Against this backdrop, Eritrea’s concerns regarding Ethiopia’s increasingly assertive discourse on Red Sea access are neither irrational nor propagandistic. Senior Prosperity Party (PP) officials, including Prime Minister Abiy Ahmed, have repeatedly framed maritime access in existential and revisionist terms, invoking notions of “historical rights,” “natural entitlement,” and strategic inevitability. #Ethiopia|n political discourse surrounding Red Sea access has at times gone even further, with prominent figures openly declaring that Ethiopia would obtain maritime access “peacefully if possible and militarily if necessary.”
This rhetoric has not emerged in isolation. It has been accompanied by a broader climate of increasingly normalized irredentist discourse on Ethiopian social and political media platforms, including circulation of altered maps depicting Assab and portions of sovereign Eritrean territory as part of Ethiopia. Independent fact-checking organizations documented multiple instances in which maps were digitally manipulated to incorporate Assab into Ethiopian territory amid heightened public debate surrounding #RedSea access.

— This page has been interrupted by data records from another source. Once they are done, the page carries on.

Lemma ussd_reply_in_session_witness :
  exists s', ussd_submit_reply sample_ussd_rows (int 6000) (sample_ussd (int 5500))
    = Some (Some (u "send_ussd", [(u "modem_imei", VStr (u "861")); (u "code", VStr (u "1"));
                                  (u "stage", VStr (u "continue"))]), s')
  /\ uz_reply s' = [].
Proof.
  destruct (ussd_submit_reply sample_ussd_rows (int 6000) (sample_ussd (int 5500)))
    as [[[a|] s']|] eqn:E; [|by vm_compute in E|by vm_compute in E].
  exists s'.
  destruct (@ussd_reply_in_session sample_to_string _ _ _ _ _ (u "862") (u "dev-1") E)
    as (x & own & Hx & Hi & _ & _ & -> & _ & _ & Hr).
  split; [|exact Hr]. vm_compute in Hx. injection Hx as <-. vm_compute in Hi. injection Hi as <-.
  reflexivity.
Defined.
Record console_drawn := {
  cnd_readOnly : option jstring;
  cnd_noModems : option (jstring * button);   (** and the rescan *)
  cnd_candidates : option candidates_drawn;
  cnd_create : option create_drawn;
  cnd_cards : option console_cards;
  cnd_error : option jstring;
  cnd_log : jstring + list log_row_drawn;
  cnd_dialog : option dialog_drawn;
}.

(** [modems.find((row) => row.imei === imei)]. *)
Definition selected (s : console) : option ModemRow :=
  List.find (fun m => jeqb (md_imei m) (cs_imei s)) (cs_modems s).

Definition cards_draw (log : list CommandRow) (clock : Z) (bx : console_boxes) (s : console) : console_cards :=
  let busy := hk_busy (cs_hook s) in
  {| cc_picker := ModemPicker (cs_modems s) (cs_imei s) busy;
     cc_adoption := AdoptionCard busy (selected s) (bx_adoption bx);
     cc_at := AtConsole busy (bx_at bx);
     cc_ussd := UssdConsole (row_ussd <$> log) (cs_imei s) busy clock (bx_ussd bx);
     cc_operator := OperatorControls busy (bx_plmn bx);
     cc_usbnet := UsbnetControls busy (bx_usbnet bx);
     cc_apn := ApnControls busy (selected s ≫= md_apnContexts) (bx_apn bx);
     cc_agentLog := AgentLogCard busy log (bx_contains bx);
     cc_danger := DangerZone busy |}.

Definition DeviceConsole (writable : bool) (candidates : list CandidateRow) (log : list CommandRow) (clock : Z)
    (bx : console_boxes) (s : console) : console_drawn :=
  let hook := cs_hook s in
  let busy := hk_busy hook in
  if negb writable then
    {| cnd_readOnly := Some (tk (u "role.readOnlyDevice")); cnd_noModems := None; cnd_candidates := None;
       cnd_create := None; cnd_cards := None; cnd_error := None; cnd_log := CommandLogCard log;
       cnd_dialog := None |}
  else
    let bare := length (cs_modems s) =? 0 in
    {| cnd_readOnly := None;
       cnd_noModems := if bare
                       then Some (label "noModems",
                                  plain_button (kind_label (u "refresh_modems")) busy (u "refresh_modems", []))
                       else None;
       cnd_candidates := Some (CandidatesCard busy candidates);
       cnd_create := Some (CreateModemCard busy (bx_create bx));
       cnd_cards := if bare then None else Some (cards_draw log clock bx s);
       cnd_error := error_draws hook;
       cnd_log := CommandLogCard log;
       cnd_dialog := if bare then None else ConfirmDialog_draws busy <$> hk_pending hook |}.
End View.

(** ** Every button *)

Definition reply_buttons (r : option ussd_result_drawn) : list button :=
  option_list (rd_send <$> (r ≫= ur_reply)).
Definition candidates_buttons (d : candidates_drawn) : list button :=
  cdd_button <$> (csd_found d ++ csd_claimed d).
Definition cards_buttons (d : console_cards) : list button :=
  option_list (add_save <$> cc_adoption d) ++ [atd_run (cc_at d)] ++ ud_buttons (cc_ussd d)
  ++ reply_buttons (ud_result (cc_ussd d)) ++ od_buttons (cc_operator d) ++ [und_run (cc_usbnet d)]
  ++ [apd_run (cc_apn d)] ++ [agd_read (cc_agentLog d)]
  ++ dgd_buttons (cc_danger d) ++ dgd_recovery (cc_danger d).
Definition console_buttons (d : console_drawn) : list button :=
  option_list (snd <$> cnd_noModems d) ++ from_option candidates_buttons [] (cnd_candidates d)
  ++ option_list (crd_submit <$> cnd_create d) ++ from_option cards_buttons [] (cnd_cards d).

Equally troubling were images and videos circulated from military-linked events and social media accounts showing #Ethiopia|n military figures displaying maps incorporating portions of southern #Eritrea into #Ethiopia during public ceremonies associated with special forces mobilization and nationalist messaging. Whether officially sanctioned or not, the widespread dissemination of such imagery contributed to a political environment in which revisionist territorial narratives increasingly entered mainstream discourse.
Taken together, these developments cannot reasonably be dismissed as harmless nationalist symbolism. In a region with a long history of interstate war, contested borders, and unresolved territorial grievances, such rhetoric and imagery carry legal and security implications that responsible states are entitled to take seriously under the precautionary logic embedded within Article 2(4) of the @UN Charter.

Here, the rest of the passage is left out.